Wednesday, June 2, 2010

Dennis Hopper at Rice

Dennis Hopper came to the Rice Media Center in 1983 for a performance, the Russian Dynamite Death Chair Act, in which Hopper entered a coffin that was then blown up with dynamite. My old film professor, Brian Huberman, filmed it.

Here's what Huberman writes on his blog about that eventful evening.
The dynamite coffin stunt could not be performed at Rice for safety/insurance reasons, so Hopper hired a fleet of school buses to transport the audience to a race track north of town off Hopper road. Hopper brought in a Hollywood stuntman to design the event & all went as planned. The video clearly shows how out of control our hero was at this time who was being supplied with a steady diet of exotic substances.

Hopper vanished into Mexico following his Houston experience & the last I heard he was seen running naked through some city street. Too tough to be destroyed by such self abuse, Hopper later appeared on the cover of Vanity Fair, recovered, regenerated & ready…!
Then Brian adds...
p.s. I forgot to mention that the large guy making the sign of the cross is the writer Terry Southern and the jerk threatening to blow up my camera is the German filmmaker, Wim Wenders.
There is another first-hand account of that crazy evening is here.
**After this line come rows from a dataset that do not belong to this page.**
(** ** Definitions for the statements on the pipelines *)

(** An image a blend accepts as its source: well formed, not empty, of type
    CV_8UC4. *)
Definition good_image {Pixel : Type} (m : Mat Pixel) : Prop :=
  Mat_wf m /\ Mat_empty m = false /\ type m = CV_8UC4.

(** A mask the packer and the blends accept: well formed, of type CV_8UC1. *)
Definition good_mask (m : Mat Z) : Prop := Mat_wf m /\ type m = CV_8UC1.

(** The origin at which [applyLip] places the lip colour. *)
Definition lip_origin (cvRound : R -> Z) (region : Region) : Point2i :=
  Point2i_of cvRound
    (psub (region_pivot region)
          (pdiv (mkPoint2f (IZR (cols (region_mask region)))
                           (IZR (rows (region_mask region)))) 2)).


(** Whether the blush of a cheek, a mask placed at the corner of the
    bounding rectangle [rect], covers the pixel [(r, c)]. *)
Definition blush_covers (rect : Rect) (mask : Mat Z) (r c : Z) : Prop :=
  in_bounds mask (r - rect_y rect) (c - rect_x rect) = true.

(** What is assumed of the collaborators of [applyEye]: the warps and the
    flip return an image a blend accepts when given one, and [cv::transform]
    returns as many points as it is given. *)
Definition EyeWarp_ok {Pixel : Type} (W : EyeWarp Pixel) : Prop :=
  (forall img affine, good_image img ->
                      good_image (warpAffine W img affine (cols img) (rows img))) /\
  (forall dst_points affined img, good_image img ->
                                  good_image (ImageWarp_Rigid W dst_points affined img)) /\
  (forall img, good_image img -> good_image (cv_flip W img)) /\
  (forall pts affine, length (cv_transform W pts affine) = length pts).

(** Collaborators that leave images and points as they are, and a rounding,
    for the concrete instances. *)
Definition ex_EyeWarp (Pixel : Type) : EyeWarp Pixel :=
  mkEyeWarp Pixel unit (fun _ _ _ _ _ => tt) (fun _ p => p) (fun img _ _ _ => img)
    (fun pts _ => pts) (fun _ _ img => img) (fun img => img).
Definition ex_cvRound (v : R) : Z := up v - 1.
Definition ex_mix_packed (d s : Z) (amount : R) : Z := s.
Definition ex_image : Mat Z := mkMat 2 2 CV_8UC4 [1; 2; 3; 4].
Definition ex_boundingRect (polygon : list Point2f) : Rect := mkRect 1 1 1 1.
Definition ex_maskPolygonSmooth (rect : Rect) (polygon : list Point2f) (level : Z) : Mat Z :=
  mkMat (height rect) (width rect) CV_8UC1
    (replicate (Z.to_nat (height rect * width rect)) 255).
Definition ex_calculateLipshRegion (src : Mat Z) (points : list Point2f) : Region :=
  mkRegion (mkMat 1 1 CV_8UC1 [255]) (mkPoint2f 1 1).

(** * Properties *)

(** ** Concrete runs of the model *)

Example pack_rgba_run :
  pack false (mkMat 1 2 CV_8UC1 [255; 128]) 0x80112233
  = Done (mkMat 1 2 CV_8UC4 [0x80112233; 0x40112233]).
Proof. reflexivity. Qed.

Example pack_bgra_run :
  pack true (mkMat 1 2 CV_8UC1 [255; 128]) 0x80112233
  = Done (mkMat 1 2 CV_8UC4 [0x80332211; 0x40332211]).
Proof. reflexivity. Qed.

Example rect_and_disjoint_run :
  rect_and (mkRect 0 0 4 4) (mkRect 10 10 2 2) = mkRect 0 0 0 0.
Proof. reflexivity. Qed.

Example rect_and_partial_run :
  rect_and (mkRect 0 0 4 4) (mkRect (-1) 3 3 3) = mkRect 0 3 2 1.
Proof. reflexivity. Qed.

Example blend_rgb_run :
  blend mix_replace ex_rgb ex_rgb (mkPoint2i 0 0) 1%R = AssertionFailed.
Proof. reflexivity. Qed.

Example blend_masked_rgb_run :
  blend_masked mix_replace ex_rgb ex_rgb ex_mask1 (mkPoint2i 0 0) 1%R = AssertionFailed.
Proof. reflexivity. Qed.

Example blend_masked_rgb_closed_gate_run :
  blend_masked mix_replace ex_rgb ex_rgb (mkMat 1 1 CV_8UC1 [0]) (mkPoint2i 0 0) 1%R
  = Done ex_rgb.
Proof. reflexivity. Qed.

Example copy_back_run :
  applyBrow_copy_back ex_lerp
    (mkMat 1 2 CV_8UC4 [mkVec4b 10 20 30 200; mkVec4b 1 2 3 4])
    (mkMat 1 2 CV_8UC3 [mkVec3b 90 80 70; mkVec3b 9 8 7])
    (mkMat 9 10 CV_8UC1 (replicate 88 0 ++ [255; 0]))
    (mkRect 0 0 2 1)
  = Done (mkMat 1 2 CV_8UC4 [mkVec4b 90 80 70 200; mkVec4b 1 2 3 4]).
Proof. reflexivity. Qed.

Example createEyeShadow_run :
  createEyeShadow false Z.quot [ex_eye_m0; ex_eye_m1; ex_eye_m2]
    [0xFF112233; 0xFF445566; 0xFF778899]
  = Done (mkMat 1 2 CV_8UC4 [mkVec4b 0x33 0x22 0x11 200; mkVec4b 119 102 85 100]).
Proof. reflexivity. Qed.

(** ** Loops and matrices *)

Lemma for_loop_inv {St : Type} (P : Z -> St -> Prop) (body : Z -> St -> outcome St) :
  forall (n : nat) (lo : Z) (s : St),
    P lo s ->
    (forall i s, lo <= i < lo + Z.of_nat n -> P i s ->
                 exists s', body i s = Done s' /\ P (i + 1) s') ->
    exists s', for_loop n lo body s = Done s' /\ P (lo + Z.of_nat n) s'.
Proof.
  induction n as [|n IH]; intros lo s H0 Hstep; simpl.
  - exists s. rewrite Z.add_0_r. auto.
  - destruct (Hstep lo s) as (s1 & E & H1); [lia | assumption |].
    rewrite E. simpl.
    destruct (IH (lo + 1) s1 H1) as (s' & E' & H').
    { intros i t Hi Ht. apply Hstep; [lia | assumption]. }
    exists s'. split; [assumption |].
    replace (lo + Z.of_nat (S n)) with (lo + 1 + Z.of_nat n) by lia. assumption.
Qed.

Lemma in_bounds_true {A : Type} (m : Mat A) (r c : Z) :
  in_bounds m r c = true <-> 0 <= r < rows m /\ 0 <= c < cols m.
Proof. unfold in_bounds. rewrite !andb_true_iff. lia. Qed.

Lemma index_inj (w r c r' c' : Z) :
  0 <= c < w -> 0 <= c' < w -> 0 <= r -> 0 <= r' ->
  Z.to_nat (r * w + c) = Z.to_nat (r' * w + c') -> r = r' /\ c = c'.
Proof.
  intros Hc Hc' Hr Hr' E.
  apply Z2Nat.inj in E; [| nia | nia].
  assert (r = r') by nia. subst r'. lia.
Qed.

Lemma index_lt {A : Type} (m : Mat A) (r c : Z) :
  Mat_wf m -> in_bounds m r c = true ->
  (Z.to_nat (r * cols m + c) < length (data m))%nat.
Proof.
  intros (Hr & Hc & Hl) Hb. apply in_bounds_true in Hb.
  apply Nat2Z.inj_lt. rewrite Hl, Z2Nat.id by nia. nia.
Qed.

Lemma Mat_at_Done {A : Type} (m : Mat A) (r c : Z) :
  Mat_wf m -> in_bounds m r c = true -> exists v, Mat_at m r c = Done v.
Proof.
  intros Hwf Hb. unfold Mat_at. rewrite Hb.
  destruct (lookup_lt_is_Some_2 (data m) _ (index_lt m r c Hwf Hb)) as [v Hv].
  rewrite Hv. eauto.
Qed.

Lemma Mat_at_in_bounds {A : Type} (m : Mat A) (r c : Z) (v : A) :
  Mat_at m r c = Done v -> in_bounds m r c = true.
Proof. unfold Mat_at. destruct (in_bounds m r c); [reflexivity | discriminate]. Qed.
Alas, I was a freshman at Texas A&M when this craziness was happening. I transferred to Rice the next year. I had three classes with Brian while at Rice--he was a great, easy-going, laconic professor. He had what seemed to me a bizarre fascination with John Wayne (strange for an English guy--but his love of Wayne and Westerns in general were probably what brought him to Texas in the first place). He is still a professor at Rice after all these years. I practically lived at the Media Center for a year or so as an undergrad. And after Dennis Hopper blew through town, folks associated with the Ferus Gallery continued to visit Rice and do cool (if not actually explosive) things, including Robert Irwin and Ed Kienholz. I put it all down to the influence of Walter Hopps, who showed up in Houston in 1981.